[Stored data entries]
---*---
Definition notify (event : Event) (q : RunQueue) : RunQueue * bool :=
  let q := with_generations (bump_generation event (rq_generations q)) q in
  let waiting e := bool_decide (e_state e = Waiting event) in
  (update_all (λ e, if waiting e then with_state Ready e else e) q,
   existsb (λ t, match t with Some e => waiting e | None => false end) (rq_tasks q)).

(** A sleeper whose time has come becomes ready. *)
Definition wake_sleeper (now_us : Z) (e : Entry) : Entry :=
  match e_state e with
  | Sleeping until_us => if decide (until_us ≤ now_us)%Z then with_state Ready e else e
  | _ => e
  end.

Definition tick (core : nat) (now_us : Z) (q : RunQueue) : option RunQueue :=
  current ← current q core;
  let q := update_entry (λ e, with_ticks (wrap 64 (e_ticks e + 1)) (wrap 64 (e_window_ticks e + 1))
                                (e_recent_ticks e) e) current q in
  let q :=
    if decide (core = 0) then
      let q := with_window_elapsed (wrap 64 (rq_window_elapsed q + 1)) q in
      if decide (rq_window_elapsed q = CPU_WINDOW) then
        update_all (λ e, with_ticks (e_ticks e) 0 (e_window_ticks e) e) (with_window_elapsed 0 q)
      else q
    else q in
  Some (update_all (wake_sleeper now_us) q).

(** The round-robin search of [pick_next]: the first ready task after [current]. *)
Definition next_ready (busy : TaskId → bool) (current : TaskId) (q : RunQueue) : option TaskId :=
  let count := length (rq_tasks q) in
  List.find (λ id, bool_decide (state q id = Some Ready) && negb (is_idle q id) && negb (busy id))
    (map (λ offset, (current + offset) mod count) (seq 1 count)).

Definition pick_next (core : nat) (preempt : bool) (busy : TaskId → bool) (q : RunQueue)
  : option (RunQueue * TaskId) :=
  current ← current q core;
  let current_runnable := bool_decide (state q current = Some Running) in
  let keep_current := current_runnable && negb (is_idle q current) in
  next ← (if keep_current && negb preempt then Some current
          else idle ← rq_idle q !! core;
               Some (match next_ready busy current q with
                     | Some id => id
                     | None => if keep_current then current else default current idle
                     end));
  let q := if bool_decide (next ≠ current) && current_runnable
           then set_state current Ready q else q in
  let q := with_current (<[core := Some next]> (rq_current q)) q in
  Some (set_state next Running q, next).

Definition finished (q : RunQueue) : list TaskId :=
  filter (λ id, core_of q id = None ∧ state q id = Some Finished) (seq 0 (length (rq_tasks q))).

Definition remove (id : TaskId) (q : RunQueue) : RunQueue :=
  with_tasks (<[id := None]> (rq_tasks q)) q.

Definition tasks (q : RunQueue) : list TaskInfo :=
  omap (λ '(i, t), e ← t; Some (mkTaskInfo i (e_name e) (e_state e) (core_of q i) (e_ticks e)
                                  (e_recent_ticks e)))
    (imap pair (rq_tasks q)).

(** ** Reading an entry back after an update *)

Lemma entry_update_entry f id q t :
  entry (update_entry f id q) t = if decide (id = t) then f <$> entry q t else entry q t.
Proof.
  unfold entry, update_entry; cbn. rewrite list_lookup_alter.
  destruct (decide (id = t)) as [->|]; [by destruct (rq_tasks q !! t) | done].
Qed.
---*---
### Exercise directions
Output every entry exactly.

### Solution to this task
Definition notify (event : Event) (q : RunQueue) : RunQueue * bool :=
  let q := with_generations (bump_generation event (rq_generations q)) q in
  let waiting e := bool_decide (e_state e = Waiting event) in
  (update_all (λ e, if waiting e then with_state Ready e else e) q,
   existsb (λ t, match t with Some e => waiting e | None => false end) (rq_tasks q)).

(** A sleeper whose time has come becomes ready. *)
Definition wake_sleeper (now_us : Z) (e : Entry) : Entry :=
  match e_state e with
  | Sleeping until_us => if decide (until_us ≤ now_us)%Z then with_state Ready e else e
  | _ => e
  end.

Definition tick (core : nat) (now_us : Z) (q : RunQueue) : option RunQueue :=
  current ← current q core;
  let q := update_entry (λ e, with_ticks (wrap 64 (e_ticks e + 1)) (wrap 64 (e_window_ticks e + 1))
                                (e_recent_ticks e) e) current q in
  let q :=
    if decide (core = 0) then
      let q := with_window_elapsed (wrap 64 (rq_window_elapsed q + 1)) q in
      if decide (rq_window_elapsed q = CPU_WINDOW) then
        update_all (λ e, with_ticks (e_ticks e) 0 (e_window_ticks e) e) (with_window_elapsed 0 q)
      else q
    else q in
  Some (update_all (wake_sleeper now_us) q).

(** The round-robin search of [pick_next]: the first ready task after [current]. *)
Definition next_ready (busy : TaskId → bool) (current : TaskId) (q : RunQueue) : option TaskId :=
  let count := length (rq_tasks q) in
  List.find (λ id, bool_decide (state q id = Some Ready) && negb (is_idle q id) && negb (busy id))
    (map (λ offset, (current + offset) mod count) (seq 1 count)).

Definition pick_next (core : nat) (preempt : bool) (busy : TaskId → bool) (q : RunQueue)
  : option (RunQueue * TaskId) :=
  current ← current q core;
  let current_runnable := bool_decide (state q current = Some Running) in
  let keep_current := current_runnable && negb (is_idle q current) in
  next ← (if keep_current && negb preempt then Some current
          else idle ← rq_idle q !! core;
               Some (match next_ready busy current q with
                     | Some id => id
                     | None => if keep_current then current else default current idle
                     end));
  let q := if bool_decide (next ≠ current) && current_runnable
           then set_state current Ready q else q in
  let q := with_current (<[core := Some next]> (rq_current q)) q in
  Some (set_state next Running q, next).

Definition finished (q : RunQueue) : list TaskId :=
  filter (λ id, core_of q id = None ∧ state q id = Some Finished) (seq 0 (length (rq_tasks q))).

Definition remove (id : TaskId) (q : RunQueue) : RunQueue :=
  with_tasks (<[id := None]> (rq_tasks q)) q.

Definition tasks (q : RunQueue) : list TaskInfo :=
  omap (λ '(i, t), e ← t; Some (mkTaskInfo i (e_name e) (e_state e) (core_of q i) (e_ticks e)
                                  (e_recent_ticks e)))
    (imap pair (rq_tasks q)).

(** ** Reading an entry back after an update *)

Lemma entry_update_entry f id q t :
  entry (update_entry f id q) t = if decide (id = t) then f <$> entry q t else entry q t.
Proof.
  unfold entry, update_entry; cbn. rewrite list_lookup_alter.
  destruct (decide (id = t)) as [->|]; [by destruct (rq_tasks q !! t) | done].
Qed.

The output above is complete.